I’ve been quietly watching the Basecamp team as they’ve peeled themselves off the public cloud over the past couple of years. No drama. No rants. Just quietly migrating to their own datacentre—saving millions in the process. They are successfully proving the cloud exit movement has legs.
It’s become one of the clearest case studies in smart infrastructure strategy. (If you haven’t read their breakdown, it’s here: basecamp.com/cloud-exit.)
You can learn more from the team here:
Their journey isn’t a one-off. We’re seeing similar moves in the firms we assess during technical due diligence—and in many cases, the benefits are undeniable. Other firms are using a multi-cloud approach.
1. Cloud Spend Is Becoming the Ad Spend of Infra
Just like performance marketing became a default expense for startups, public cloud has become a “just pay it” cost line. It’s assumed. It’s unchallenged. It’s lining the pockets of Big Tech.
But smart founders are starting to ask: what if we built our infra the way we now build our growth engine—deliberately and creatively?
2. Cloud Is Brilliant Pre-PMF (And Often Overkill After)
During the early days—before product-market fit—cloud makes sense. You need to move fast, try things, spin up services, and test ideas without the drag of infrastructure overhead. All the bells and whistles are a gift.
But once your product is functional, your patterns are known, and your stack is stable… it flips. Flexibility becomes expense. What you needed to get off the ground starts to quietly erode your margins.
3. Project Fear Is Alive and Well
The second you suggest self-hosting or migrating off the cloud, you’ll hit resistance:
- “Who’s going to manage it?”
- “Can we even trust our own infra?”
This isn’t logic. It’s culture. We used to run our own servers—and now, with better tools, containers, and even AI-assisted sysadmin, it’s easier than ever. The blockers are no longer technical.
What We’re Seeing in DD
We assess a lot of firms, and the patterns are clear.
- ✅ Firms who run lean infra have lower computing costs.
That’s true even after factoring in skilled resources or devops overhead. - ✅ There’s often less to assess.
Cloud-native systems can sprawl. Self-managed environments often signal tighter control, better documentation, and more deliberate design. - ✅ Cyber defences can actually be stronger.
Ironically, we’ve seen several firms with custom or hybrid setups outperform their cloud-only peers in terms of segmentation, monitoring, and recovery planning.
But It’s Not All Gains
We also see the risks. Some firms:
- ⚠️ Get stuck. Their private solutions can’t match the AI tooling or PaaS features available in the public cloud. They want the shiny toys, but they’re boxed out.
- ⚠️ Get trapped in a halfway house. Midway through cloud exits, some firms run hybrid models that are the worst of both worlds: high cost, complex ops, split teams.

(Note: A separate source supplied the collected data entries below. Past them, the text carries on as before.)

(** ** What is verified *)

Section verified.
Context `{HailEnv} `{CborgSpec} `{Keys} `{Triggers} `{WebUrl}.
Context (env : profile_env).
#[local] Set Default Proof Using "Type*".

Record profile_verified (did : jstr) (v : verified_profile) : Prop := {
  fv_did : vp_did (vf_profile v) = did /\ sp_did (profile_of v) = did;
  fv_resolved : exists n resolved, pf_resolve env n did = Ok resolved /\
    vp_serviceBase (vf_profile v) = serviceBase resolved /\
    vp_messagingDidKey (vf_profile v) = messagingDidKey resolved;
  fv_signed : signed_with sender_profile (did ++ js "#hail-messaging") (vp_messagingDidKey (vf_profile v))
    (vf_representation v);
  fv_read : exists object, inspectTyped sender_profile (vf_representation v) = Ok object /\
    payload object = vp_profile (vf_profile v);
  fv_time : sp_updated_at (profile_of v) <= pf_now env 0 / 1000 + 300;
  fv_digest : vp_digest (vf_profile v) = sha256 (vf_representation v) /\
    vf_etag v = encodeBase64Url (vp_digest (vf_profile v));
}.

(** Nothing older and nothing else at its revision. *)
Definition succeeds (r v : verified_profile) : Prop :=
  sp_revision (profile_of r) <= sp_revision (profile_of v) /\
  (sp_revision (profile_of r) = sp_revision (profile_of v) -> vf_representation r = vf_representation v) /\
  (sp_revision (profile_of r) < sp_revision (profile_of v) -> sp_updated_at (profile_of r) < sp_updated_at (profile_of v)).

Lemma check_retained_Ok p rep r u : check_retained p rep (Some r) = Ok u ->
  sp_revision (profile_of r) <= sp_revision p /\
  (sp_revision (profile_of r) = sp_revision p -> vf_representation r = rep) /\
  (sp_revision (profile_of r) < sp_revision p -> sp_updated_at (profile_of r) < sp_updated_at p).
Proof using Type.
  intros ([] & X1%fail_if_Ok%Z.ltb_ge & ([] & X2%fail_if_Ok & X3%fail_if_Ok)%bind_Ok)%bind_Ok.
  split; [done|]. split.
  - intros He. rewrite <- He, Z.eqb_refl in X2. cbn in X2. symmetry. by apply negb_false_iff, Cbor.equalBytes_eq in X2.
  - intros Hlt%Z.ltb_lt. rewrite Hlt in X3. cbn in X3. by apply Z.leb_gt in X3.
Qed.
Lemma no_match_before (pre t : jsstring) :
  includes header pre = false ->
  forall i p1 p2, pre = p1 ++ p2 -> p2 <> [] ->
  match_at urlPattern i (p2 ++ header ++ t) = None.
Proof.
intros Hpre i p1 p2 -> Hp2. unfold match_at. rewrite m_urlPattern.
destruct (startsWith header (p2 ++ header ++ t)) eqn:E; [|reflexivity].
apply header_border in E as [->|E]; [contradiction|].
apply includes_startsWith, (includes_suffix _ p1) in E. congruence.
Qed.

(** The template's first header opens a recognised section. *)
Lemma exec_section (pre ws : jsstring) (xs : list jsstring) (rest : jsstring) :
  includes header pre = false ->
  forallb isWhiteSpace ws = true ->
  xs <> [] ->
  Forall (fun x => forallb isDot x = true) xs ->
  bulletLine rest = None ->
  exec urlPattern (pre ++ header ++ ws ++ [LF] ++ bullets xs ++ rest) =
  Some (mkMatch (length pre) (header ++ ws ++ [LF] ++ bullets xs)
          [(1, bullets xs)]).
Proof.
intros Hpre Hws Hne Hxs Hrest. unfold exec.
rewrite exec_from_skip.
- apply exec_from_hit. now apply match_at_section.
- intros p1 p2 E Hp2. now apply (no_match_before _ Hpre _ p1).
Qed.

(** ** From the captured block to the list of entries *)

Lemma split_bullets (xs : list jsstring) :
  Forall (fun x => forallb isDot x = true) xs ->
  split LF (bullets xs) = map (fun x => lit "- " ++ x) xs ++ [[]].
Proof.
induction 1 as [|x xs Hx Hxs IH]; [reflexivity|].
rewrite bullets_cons.
replace (bullet x ++ bullets xs) with ((lit "- " ++ x) ++ LF :: bullets xs)
  by (unfold bullet; now rewrite <- !app_assoc).
rewrite split_app_sep, IH; [reflexivity|].
rewrite forallb_app. apply andb_true_iff.
split; [reflexivity | now apply isDot_not_LF].
Qed.

Lemma keeps_bullet (x : jsstring) :
  startsWith (lit "-") (trim (lit "- " ++ x)) = true.
Proof.
change (lit "- " ++ x) with (DASH :: SPACE :: x).
unfold trim. change (trimStart (DASH :: SPACE :: x)) with (DASH :: SPACE :: x).
now rewrite trimEnd_cons.
Qed.

(** [line.replace(/^-\s*/, '')] on a line that starts with the marker. *)
Lemma replace_bullet (t : jsstring) :
  replace bulletPattern [] (DASH :: t) = dropWhile isWhiteSpace t.
Proof.
unfold replace, exec. cbn [exec_from]. unfold match_at, bulletPattern.
rewrite m_Seq, m_Bol. change (0 =? 0) with true. cbv iota beta.
rewrite m_Seq, m_Chr. change (DASH =? DASH)%N with true. cbv iota beta.
rewrite star_ws_final. cbn [index matched app firstn Nat.add].
rewrite Nat.sub_0_r. cbn [firstn length skipn Nat.add].
rewrite <- (takeWhile_dropWhile isWhiteSpace t) at 2 3.
now rewrite firstn_length_app, skipn_length_app.
Qed.

Lemma strip_bullet (x : jsstring) :
  trim (replace bulletPattern [] (lit "- " ++ x)) = trim x.
Proof.
change (lit "- " ++ x) with (DASH :: SPACE :: x).
rewrite replace_bullet. change (dropWhile isWhiteSpace (SPACE :: x)) with (trimStart x).
apply trim_trimStart.
Qed.
(** * weather-getter-otel: postal code to temperature, in two services

    A shallow embedding of the Go sources:
    - [service-a/main.go]  (the Gateway, [ServiceA]),
    - [service-b/main.go]  (the Resolver, [ServiceB]),
    - [main.go]            (the standalone single-service variant),
    - [config/config.go] and [shared/config.go] (environment loading).

    Go strings are byte sequences and are modelled by [string]; an [error]
    is modelled by the text its [Error()] method returns, which is all the
    handlers ever look at; [float64] is the primitive binary64 [float]. *)

From Stdlib Require Import String Ascii List Bool Arith ZArith Lia Floats.
From Stdlib Require Import DecimalString.
Import ListNotations.

Local Open Scope string_scope.

Set Implicit Arguments.

(* A decimal constant such as 273.15 denotes the nearest binary64 value,
   in Go as here. *)
Set Warnings "-inexact-float".

(** ** Go's [(value, error)] results *)

Inductive result (A : Type) : Type :=
| Ok (a : A)
| Err (msg : string).

Arguments Ok {A} a.
Arguments Err {A} msg.

(** ** The fragment of [regexp] that the validators use

    [regexp.MatchString(pattern, s)] compiles [pattern] and reports whether
    the expression matches some substring of [s].  The patterns of this
    repository use begin and end of text, the Perl class [\d], literal bytes
    and the counted repetition [{n}]; everything else is rejected by
    [Compile], as a compile error would be.  Without the [m] flag [$] is the
    end of the text, not of a line.  The text is matched byte by byte:
    [\d] is the ASCII range from 0 to 9, which no byte of a longer UTF-8
    sequence falls in. *)

Module regexp.

Inductive Regexp : Type :=
| OpEmptyMatch
| OpBeginText
| OpEndText
| OpCharClass (lo hi : ascii)
| OpLiteral (c : ascii)
| OpRepeat (sub : Regexp) (n : nat)
| OpConcat (r1 r2 : Regexp).

Definition inRange (lo hi c : ascii) : bool :=
  ((nat_of_ascii lo <=? nat_of_ascii c)%nat
   && (nat_of_ascii c <=? nat_of_ascii hi)%nat)%bool.

(** The backtracking matcher: [matchAt re pos s k] matches [re] at offset
    [pos] of the text, [s] being the text from [pos] on, and hands the
    position reached to the continuation [k]. *)
Fixpoint matchAt (re : Regexp) (pos : nat) (s : list ascii)
         (k : nat -> list ascii -> bool) {struct re} : bool :=
  match re with
  | OpEmptyMatch => k pos s
  | OpBeginText => (pos =? 0)%nat && k pos s
  | OpEndText => match s with [] => k pos s | _ :: _ => false end
  | OpCharClass lo hi =>
      match s with
      | c :: s' => inRange lo hi c && k (S pos) s'
      | [] => false
      end
  | OpLiteral c0 =>
      match s with
      | c :: s' => Ascii.eqb c0 c && k (S pos) s'
      | [] => false
      end
  | OpRepeat sub n =>
      (fix rep (m : nat) (pos : nat) (s : list ascii) {struct m} : bool :=
         match m with
         | O => k pos s
         | S m' => matchAt sub pos s (rep m')
         end) n pos s
  | OpConcat r1 r2 =>
      matchAt r1 pos s (fun pos' s' => matchAt r2 pos' s' k)
  end.

(** Unanchored search: a match may start at any offset of the text. *)
Definition Match (re : Regexp) (s : list ascii) : bool :=
  existsb (fun i => matchAt re i (skipn i s) (fun _ _ => true))
          (seq 0 (S (length s))).

(** *** Parsing the pattern *)

Definition isDigit (c : ascii) : bool := inRange "0" "9" c.

Definition digitVal (c : ascii) : nat := nat_of_ascii c - nat_of_ascii "0".

(** Reads the [n}] that follows an opening brace. *)
Fixpoint parseCount (s : list ascii) (acc : option nat)
  : option (nat * list ascii) :=
  match s with
  | [] => None
  | c :: s' =>
      if Ascii.eqb c "}" then
        match acc with Some n => Some (n, s') | None => None end
      else if isDigit c then
        parseCount s' (Some (10 * match acc with Some n => n | None => 0 end
                             + digitVal c))
      else None
  end.

Definition isMeta (c : ascii) : bool :=
  existsb (Ascii.eqb c)
          ["\"; "."; "+"; "*"; "?"; "("; ")"; "|"; "["; "]"; "{"; "}"]%char.

(** One atom of the pattern. *)
Definition parseAtom (s : list ascii) : option (Regexp * list ascii) :=
  match s with
  | [] => None
  | c :: s' =>
      if Ascii.eqb c "^" then Some (OpBeginText, s')
      else if Ascii.eqb c "$" then Some (OpEndText, s')
      else if Ascii.eqb c "\" then
        match s' with
        | e :: s'' =>
            if Ascii.eqb e "d" then Some (OpCharClass "0" "9", s'') else None
        | [] => None
        end
      else if isMeta c then None
      else Some (OpLiteral c, s')
  end.

Fixpoint parseSeq (fuel : nat) (s : list ascii) : option Regexp :=
  match fuel with
  | O => match s with [] => Some OpEmptyMatch | _ :: _ => None end
  | S fuel' =>
      match s with
      | [] => Some OpEmptyMatch
      | _ :: _ =>
          match parseAtom s with
          | None => None
          | Some (a, rest) =>
              let counted :=
                match rest with
                | c :: rest' =>
                    if Ascii.eqb c "{" then
                      match parseCount rest' None with
                      | Some (n, rest'') => Some (OpRepeat a n, rest'')
                      | None => None
                      end
                    else Some (a, rest)
                | [] => Some (a, rest)
                end in
              match counted with
              | None => None
              | Some (a', rest') =>
                  match parseSeq fuel' rest' with
                  | Some r => Some (OpConcat a' r)
                  | None => None
                  end
              end
          end
      end
  end.

Definition Compile (pattern : string) : result Regexp :=
  let p := list_ascii_of_string pattern in
  match parseSeq (length p) p with
  | Some re => Ok re
  | None => Err ("error parsing regexp: `" ++ pattern ++ "`")
  end.

(** [regexp.MatchString]: the match flag and the compile error. *)
Definition MatchString (pattern : string) (s : string) : bool * option string :=
  match Compile pattern with
  | Err e => (false, Some e)
  | Ok re => (Match re (list_ascii_of_string s), None)
  end.

End regexp.

(** ** [encoding/json]

    What a service encodes is kept as the document it encodes, not as text;
    decoding is the library's business and is taken as a parameter, one
    decoder per target type. *)

Module json.

(** The structs of this repository are flat: an encoded document is an
    object whose members, in field order, are scalars. *)
Inductive Scalar : Type :=
| Boolean (b : bool)
| Num (f : float)
| Str (s : string).

Definition Value : Type := list (string * Scalar).

(** The reader of a body: the bytes it delivers and the error, if any,
    that ends the reading. *)
Record Body : Type := mkBody { bytes : string; readErr : option string }.

(** [Unmarshal] is [json.Unmarshal(data, &v)] and [Decode] is
    [json.NewDecoder(body).Decode(&v)], both into a zero value of [A]. *)
Class Decodable (A : Type) : Type := {
  Unmarshal : string -> result A;
  Decode : Body -> result A
}.

(** [json.Marshal] and [Encoder.Encode] of the structs of this repository,
    which hold strings and finite numbers only, do not fail. *)
Class Encodable (A : Type) : Type := Marshal : A -> Value.

End json.

(** [io.ReadAll]: the bytes read and the error that stopped the reading. *)
Definition io_ReadAll (b : json.Body) : string * option string :=
  (json.bytes b, json.readErr b).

- ⚠️ Rely too heavily on smaller providers. One firm we assessed had their data centre compromised during a ransomware incident. Their data was infected because their provider didn’t contain the breach effectively. That kind of risk doesn’t show up on the pricing sheet.
Exit The Public Cloud When It Serves You
Private datacentres aren’t for everyone. But if your product is stable, your architecture is mature, and you’re ready to scale without burning cash—this is a real lever.
Firms like Basecamp are proving that cloud exit isn’t just possible—it can be a source of competitive advantage.
Use the cloud when it helps. Exit when it doesn’t.